Sie überwindet Sprachgrenzen

Die freundliche Juristin, die auch die rechtlichen Fragen der SBV-Mitglieder aus der Romandie und aus dem Tessin beantwortet, heisst Nora Picchi. An ihrer Arbeit beim SBV schätzt sie die Vielseitigkeit. 

«Wir haben einen tollen Team-Geist», lobt Nora Picchi die SBV-Abteilung Rechtsdienst, «wir unterstützen einander, wenn es notwendig ist. Das ist sehr motivierend. Darum schaffte es unsere Abteilung auch, während des Corona-Lockdowns laufend die Merkblätter sehr schnell an die sich immer wieder abrupt ändernden Rechtsgrundsätze anzupassen.» Dass andere Verbände diese SBV-Merkblätter auch verwendeten, macht sie stolz. «Es hat sich gelohnt, dass wir an so manchem Abend noch bis spät gearbeitet haben», meint sie schlicht.

Man kann den SBV-Rechtsdienst mit einem Orchester vergleichen, jeder spielt ein anderes Instrument und doch ergibt sich eine gemeinsame Melodie.
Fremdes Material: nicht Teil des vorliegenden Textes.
Lemma committed_resources_sum (s : RC) :
  agent_inv s -> (memory_sum (hash_iter (rc_records s)).*2 <= u64_max)%N ->
  exists cpu, committed_resources s = Val (cpu, memory_sum (hash_iter (rc_records s)).*2).
Proof.
  intros Hs. unfold committed_resources.
  assert (forall r, r ∈ (hash_iter (rc_records s)).*2 -> jail_valid (jr_spec r)) as Hv.
  { intros r ([n r'] & -> & Hr)%list_elem_of_fmap. apply elem_of_hash_iter in Hr. by eapply ai_valid. }
  assert (forall l cpu mem, (forall r, r ∈ l -> jail_valid (jr_spec r)) ->
    (mem + memory_sum l <= u64_max)%N ->
    exists cpu', for_comp l (fun record '(cpu, mem) =>
      let res := sp_resources (js_spec (jr_spec record)) in
      match parse_cpu_cores (res_cpu res), parse_memory_bytes (res_memory res) with
      | Ok cores, Ok bytes => mem' ← add_u64 mem bytes; Val (f64_add cpu cores, mem')
      | _, _ => Panic
      end) (cpu, mem) = Val (cpu', mem + memory_sum l)%N) as Hloop.
  { unfold memory_sum.
    induction l as [|r l IH]; intros cpu mem Hl Hsum; cbn in *; [exists cpu; by rewrite N.add_0_r|].
    destruct (Hl r) as (_ & _ & Hc & Hm); [set_solver|].
    destruct (parse_cpu_cores _) as [cores|]; [|done].
    destruct (parse_memory_bytes _) as [bytes|] eqn:Em; [|done].
    assert (memory_of r = bytes) as Hmr by (unfold memory_of; by rewrite Em).
    rewrite Hmr in Hsum |- *. unfold add_u64.
    rewrite (proj2 (N.leb_le (mem + bytes) u64_max)) by lia. cbn. rewrite N.add_assoc.
    apply IH; [|lia]. intros r' Hr'. apply Hl. set_solver. }
  intros Hsum. destruct (Hloop (hash_iter (rc_records s)).*2 f64_zero 0%N Hv) as [cpu E]; [lia|].
  exists cpu. exact E.
Qed.

Lemma then_reconcile_total ck (m : @op J Zf Nt M A D X unit) s :
  unix_ok (ck_unix ck) -> agent_inv s -> (rc_next_epair_ordinal s + 1 < u32_max)%N ->
  (exists r s1, m s = Val (r, s1) /\ agent_inv s1 /\ gateways_ok s1 /\
     (rc_next_epair_ordinal s1 <= rc_next_epair_ordinal s + 1)%N) ->
  exists r s', then_reconcile ck m s = Val (r, s') /\ agent_inv s' /\ gateways_ok s' /\
    (rc_next_epair_ordinal s' <= rc_next_epair_ordinal s + 2)%N.
Proof.
  intros Hu Hs Hn (r & s1 & E1 & Hs1 & Hg1 & Hn1). unfold then_reconcile. rewrite E1, Val_bind.
  destruct (reconcile_total attach_total (ck_now ck) (ck_unix ck) (ck_mono ck) s1)
    as (fs & s2 & -> & Hs2 & Hg2 & Hn2); [done|done|done|lia|].
  rewrite Val_bind. exists r, s2. split; [done|]. split; [done|]. split; [done|lia].
Qed.

Definition agent_safe (a : Agent) : Prop := agent_inv (ag_rc a) /\ gateways_ok (ag_rc a).

(** An operation that takes no ordinal, followed by a pass. *)
Lemma quiet_then_reconcile ck (m : @op J Zf Nt M A D X unit) s :
  unix_ok (ck_unix ck) -> agent_inv s -> gateways_ok s -> (rc_next_epair_ordinal s + 1 < u32_max)%N ->
  no_panic m -> preserves keeps_inv m -> preserves no_new_address m ->
  exists r s', then_reconcile ck m s = Val (r, s') /\ agent_inv s' /\ gateways_ok s' /\
    (rc_next_epair_ordinal s' <= rc_next_epair_ordinal s + 2)%N.
Proof.
  intros Hu Hs Hg Hn Hp Hk Ha. apply then_reconcile_total; [done..|].
  specialize (Hp s). destruct (m s) as [[r s1]|] eqn:E; [|done]. exists r, s1. split; [done|].
  split; [by eapply Hk|]. pose proof (Ha _ _ _ E) as Hna.
  split; [by eapply no_new_gateways|]. destruct Hna as [-> _]. lia.
Qed.

Lemma apply_then_reconcile ck spec s :
  unix_ok (ck_unix ck) -> agent_inv s -> gateways_ok s -> (rc_next_epair_ordinal s + 1 < u32_max)%N ->
  gateway_ok (net_address (sp_network (js_spec spec))) ->
  exists r s', then_reconcile ck (apply spec) s = Val (r, s') /\ agent_inv s' /\ gateways_ok s' /\
    (rc_next_epair_ordinal s' <= rc_next_epair_ordinal s + 2)%N.
Proof.
  intros Hu Hs Hg Hn Hga. apply then_reconcile_total; [done..|].
  pose proof (apply_no_panic spec s ltac:(lia)) as Hp.
  destruct (apply spec s) as [[r s1]|] eqn:E; [|done]. exists r, s1. split; [done|].
  split; [by eapply apply_keeps|]. apply apply_records in E as [Hn1 Hr]. split; [|done].
  intros name record Hrec. destruct (Hr _ _ Hrec) as [Hold| ->]; [by eapply Hg|done].
Qed.

(** The command is answered and leaves such a state. *)
Definition stays_safe (a : Agent) (k : comp (AgentReply * list Spawned * Agent)) : Prop :=
  exists reply spawned a', k = Val (reply, spawned, a') /\ agent_safe a' /\
    (rc_next_epair_ordinal (ag_rc a') <= rc_next_epair_ordinal (ag_rc a) + 2)%N.

Lemma reply_result_safe (a : Agent) (x : comp (result ReconcileError unit * RC)) :
  (exists r s', x = Val (r, s') /\ agent_inv s' /\ gateways_ok s' /\
     (rc_next_epair_ordinal s' <= rc_next_epair_ordinal (ag_rc a) + 2)%N) ->
  stays_safe a (x ≫= (fun x => Val (reply_result a x))).
Proof. intros (r & s' & -> & Hs' & Hg' & Hn'). by eexists _, _, _. Qed.

Lemma quiet_safe (m : @op J Zf Nt M A D X unit) (a : Agent) :
  agent_safe a -> no_panic m -> preserves keeps_inv m -> preserves no_new_address m ->
  stays_safe a (m (ag_rc a) ≫= (fun x => Val (reply_result a x))).
Proof.
  intros [Hs Hg] Hp Hk Ha. apply reply_result_safe. specialize (Hp (ag_rc a)).
  destruct (m (ag_rc a)) as [[r s1]|] eqn:E; [|done]. exists r, s1. split; [done|].
  pose proof (Ha _ _ _ E) as Hna. split; [by eapply Hk|]. split; [by eapply no_new_gateways|].
  destruct Hna as [-> _]. lia.
Qed.

Lemma net_safe (f : Nt -> result NetError unit * Nt) (a : Agent) :
  agent_safe a -> stays_safe a (Val (reply_net a (net_call f (ag_rc a)))).
Proof.
  intros [Hs Hg]. eexists _, _, _. split; [done|]. unfold agent_safe, net_call, gateways_ok in *.
  destruct (f _) as [r n]. split; [|cbn; lia]. split; [by apply (same_desired_keeps (ag_rc a))|].
  exact Hg.
Qed.

Lemma unchanged_safe (a : Agent) reply spawned replicating :
  agent_safe a -> stays_safe a (Val (reply, spawned, mkAgent (ag_rc a) replicating)).
Proof. intros Ha. eexists _, _, _. split; [done|]. split; [done|]. cbn. lia. Qed.

Lemma query_safe (a : Agent) reply spawned : agent_safe a -> stays_safe a (Val (reply, spawned, a)).
Proof. intros Ha. eexists _, _, _. split; [done|]. split; [done|]. lia. Qed.

(** C19: the worker stays alive.  In a state whose jails all have an IPv4 gateway
    and with epair ordinals left, every command is answered, whatever fails on
    the host, and leads to such a state again; only an address without an IPv4
    gateway, a memory sum beyond 64 bits or 2^32 jails could panic it. *)
Theorem agent_command_total ck command (a : Agent) :
  agent_safe a -> command_safe ck command (ag_rc a) ->
  (rc_next_epair_ordinal (ag_rc a) + 1 < u32_max)%N ->
  stays_safe a (handle_command ck command a).
Proof.
  intros Ha [[Hu Hok] Hsafe] Hn. pose proof Ha as [Hs Hg].
  destruct command; cbn [handle_command];
    try (by apply net_safe); try (by apply query_safe);
    try (apply reply_result_safe, quiet_then_reconcile;
         eauto using delete_jail_no_panic, delete_jail_keeps, delete_jail_no_new,
           apply_ingress_no_panic, apply_ingress_keeps, apply_ingress_no_new,
           delete_ingress_no_panic, delete_ingress_keeps, delete_ingress_no_new; fail);
    try (apply quiet_safe;
         eauto using set_replicate_to_no_panic, set_replicate_to_keeps, set_replicate_to_no_new,
           get_volume_no_panic, delete_volume_no_panic, get_volume_same, delete_volume_same,
           preserves_same_keeps, preserves_same_no_new; fail).
  - destruct (apply_then_reconcile ck spec (ag_rc a) Hu Hs Hg Hn Hsafe) as (r & s' & -> & Hs' & Hg' & Hn').
    rewrite Val_bind. destruct (_ && _); [destruct (spawn_loop _ _)|]; by eexists _, _, _.
  - destruct (reconcile_total attach_total (ck_now ck) (ck_unix ck) (ck_mono ck) (ag_rc a))
      as (fs & s' & -> & Hs' & Hg' & Hn'); [done|done|done|lia|].
    eexists _, _, _. split; [done|]. split; [done|]. cbn. lia.
  - destruct (committed_resources_sum (ag_rc a) Hs Hsafe) as [cpu ->]. by apply query_safe.
  - destruct (resume_loops _ _) as [sp repl]. by apply unchanged_safe.
Qed.
End agent_worker.

(** ** Witnesses *)

Definition demo_handle := @handle_command list_order ipnet_model yaml_jail_record yaml_ingress_record
  _ _ _ _ _ _ _ fake_jail_runtime fake_zfs_manager (@fake_net_manager ipnet_model) fake_mount_manager
  (@fake_acme FakeDnsProvider fake_dns) fake_nginx.
Definition demo_loop := @agent_loop list_order ipnet_model yaml_jail_record yaml_ingress_record
  _ _ _ _ _ _ _ fake_jail_runtime fake_zfs_manager (@fake_net_manager ipnet_model) fake_mount_manager
  (@fake_acme FakeDnsProvider fake_dns) fake_nginx.
Definition demo_reach := @agent_reach list_order ipnet_model yaml_jail_record yaml_ingress_record
  _ _ _ _ _ _ _ fake_jail_runtime fake_zfs_manager (@fake_net_manager ipnet_model) fake_mount_manager
  (@fake_acme FakeDnsProvider fake_dns) fake_nginx.
Definition demo_clock : Clock := mkClock 0 0 (fun _ => 0%N).
Definition demo_agent := mkAgent demo_node ∅.
Definition web2_spec : JailSpec :=
  mkJailSpec "keel/v1" "Jail" (mkMetadata "web-2") (js_spec web_spec).

Lemma demo_start : demo_reach demo_agent.
Proof.
  eapply (reach_start fake_jail_new (mkFakeZfsManager {[ "zroot/keel/base/14.2-web" ]} ∅ ∅)
    (mkFakeNetManager ∅ ∅ ∅ ∅ ∅) (mkFakeMountManager ∅) "zroot" empty_disk empty_disk empty_disk
    (mkFakeAcme false) (mkFakeDns ∅ false) (mkFakeNginx ∅ false ∅) ∅ demo_node); try done;
    by intros op file _.
Qed.

Lemma demo_apply_ok spec : command_ok demo_clock (AgApply spec).
Proof. split; [|done]. split; by vm_compute. Qed.

(** After two applies. *)
Lemma demo_two_jails :
  exists a, demo_reach a /\ rc_records (ag_rc a) !! "web-1" = Some (mkJailRecord web_spec 1) /\
    rc_records (ag_rc a) !! "web-2" = Some (mkJailRecord web2_spec 2).
Proof.
  assert (match demo_handle demo_clock (AgApply web_spec) demo_agent with
          | Val (_, _, a1) =>
              match demo_handle demo_clock (AgApply web2_spec) a1 with
              | Val (_, _, a2) => (rc_records (ag_rc a2) !! "web-1", rc_records (ag_rc a2) !! "web-2")
              | Panic => (None, None)
              end
          | Panic => (None, None)
          end = (Some (mkJailRecord web_spec 1), Some (mkJailRecord web2_spec 2))) as H
    by (vm_compute; reflexivity).
  destruct (demo_handle demo_clock (AgApply web_spec) demo_agent) as [[[r1 sp1] a1]|] eqn:E1;
    [|discriminate H].
  destruct (demo_handle demo_clock (AgApply web2_spec) a1) as [[[r2 sp2] a2]|] eqn:E2;
    [|discriminate H].
  injection H as H1 H2. exists a2. split; [|exact (conj H1 H2)].
  eapply reach_command; [eapply reach_command; [apply demo_start| |exact E1]| |exact E2];
    apply demo_apply_ok.
Qed.

Lemma agent_restart_recovers_witness :
  exists a s, demo_reach a /\
    @reconciler_new list_order yaml_jail_record yaml_ingress_record _ _ _ _ _ _ _ fake_jail_new
      (mkFakeZfsManager ∅ ∅ ∅) (mkFakeNetManager ∅ ∅ ∅ ∅ ∅) (mkFakeMountManager ∅) "zroot"
      (with_files (dk_files (rc_disk (ag_rc a))) empty_disk)
      (with_files (dk_files (rc_ingress_disk (ag_rc a))) empty_disk) empty_disk (mkFakeAcme false)
      (mkFakeDns ∅ false) (mkFakeNginx ∅ false ∅) ∅ = Val (Ok s) /\
    rc_records s !! "web-2" = Some (mkJailRecord web2_spec 2).
Proof.
  destruct demo_two_jails as (a & Ha & _ & H2).
  destruct (@agent_restart_recovers list_order ipnet_model yaml_jail_record yaml_ingress_record
    _ _ _ _ _ _ _ fake_jail_runtime fake_zfs_manager (@fake_net_manager ipnet_model) fake_mount_manager
    (@fake_acme FakeDnsProvider fake_dns) fake_nginx a fake_jail_new
    (mkFakeZfsManager ∅ ∅ ∅) (mkFakeNetManager ∅ ∅ ∅ ∅ ∅) (mkFakeMountManager ∅) "zroot"
    (with_files (dk_files (rc_disk (ag_rc a))) empty_disk)
    (with_files (dk_files (rc_ingress_disk (ag_rc a))) empty_disk) empty_disk (mkFakeAcme false)
    (mkFakeDns ∅ false) (mkFakeNginx ∅ false ∅) ∅ Ha) as (s & E & Er & _);
    [done|done|by intros op file _|by intros op file _|].
  exists a, s. split; [done|]. split; [done|]. by rewrite Er.
Defined.

Lemma epairs_unique_witness :
  exists a, demo_reach a /\ epair_base_name 1 <> epair_base_name (rc_next_epair_ordinal (ag_rc a)).
Proof.
  destruct demo_two_jails as (a & Ha & H1 & H2). exists a. split; [done|].
  apply (@epairs_unique list_order ipnet_model yaml_jail_record yaml_ingress_record
    _ _ _ _ _ _ _ fake_jail_runtime fake_zfs_manager (@fake_net_manager ipnet_model) fake_mount_manager
    (@fake_acme FakeDnsProvider fake_dns) fake_nginx a "web-1" "web-2" _ _ Ha H1 H2).
Defined.

(** A jail with a volume and a standby, applied, deleted and applied again. *)
Definition db_spec : JailSpec :=
  mkJailSpec "keel/v1" "Jail" (mkMetadata "db-0")
    (mkSpec "base/14.2-web" ["/usr/local/bin/db"] (mkNetworkSpec true "keel0" "10.0.0.6/24")
       (mkResourcesSpec "1" "1G") Always [mkVolumeMount "db-0-data" "/data" "10G"]
       (Some "10.0.0.9:7000")).
Definition reapplied : list (Clock * AgentCommand) :=
  (fun c => (demo_clock, c)) <$> [AgApply db_spec; AgDelete "db-0"; AgApply db_spec].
Will heissen, dass die einzelnen Team-Mitglieder auf verschiedene Gebiete spezialisiert sind. Nora Picchi, die fröhliche Powerfrau, würde wohl in diesem Orchester die Sängerin sein. Die Sprache beziehungsweise die Sprachen sind ihre Stärken. Die Tochter von Tessiner Eltern verbrachte einen Grossteil ihrer Kindheit in Zürich, während 2,5 Jahren lebte sie mit der Familie in Paris. Als sie 17 Jahre alt war, zog die Familie zurück ins Tessin. Picchi bestand dort die Matura, zügelte fürs Studium aber wieder nach Zürich, wo sie nach wie vor lebt.

Sie wechselt die Sprachen 

In ihrem Berufsalltag switcht Picchi von der einen Sprache in die andere. Sie vermag Mitgliederanfragen auf französisch, italienisch oder deutsch zu beantworten. Zum SBV kam sie via ihre Teamkollegin Mirjam Trottmann, mit der sie an ihrer vorherigen Stelle bei der Paritätischen Berufskommission Holzbau zu tun hatte. «Mirjam hat mir erzählt, wie vielfältig die Arbeit beim SBV ist. Das hat mich gereizt. Zudem war es spannend, die Seiten zu wechseln, den Fokus auf die Sicht und den Vorteil der Unternehmer zu setzen.» Die Mutter zweier Söhne, 3,5 und 5,5 Jahre, arbeitet Vollzeit. «Wir haben ein spezielles Familienmodell», erläutert sie, «mein Partner ist bei uns Hausmann. Für uns stimmt das so. Mein Vorteil dabei ist, dass ich mir keine Sorgen zu machen brauche, wenn es abends länger wird.»

Sinn fürs Praktische 

Wobei es Picchi natürlich lieber mag, wenn sie nach der Arbeit noch auf den Spielplatz eilen kann, zu ihren Kindern. Sie zieht sich dann im Büro um und offenbart damit ihren Sinn fürs Praktische. Mit einer anderen Familie pflegt sie in der Siedlung, in der sie lebt, einen Garten. Picchi ist als Juristin zwar ein Kopfmensch, aber einer, der auch gerne mit den Händen arbeitet.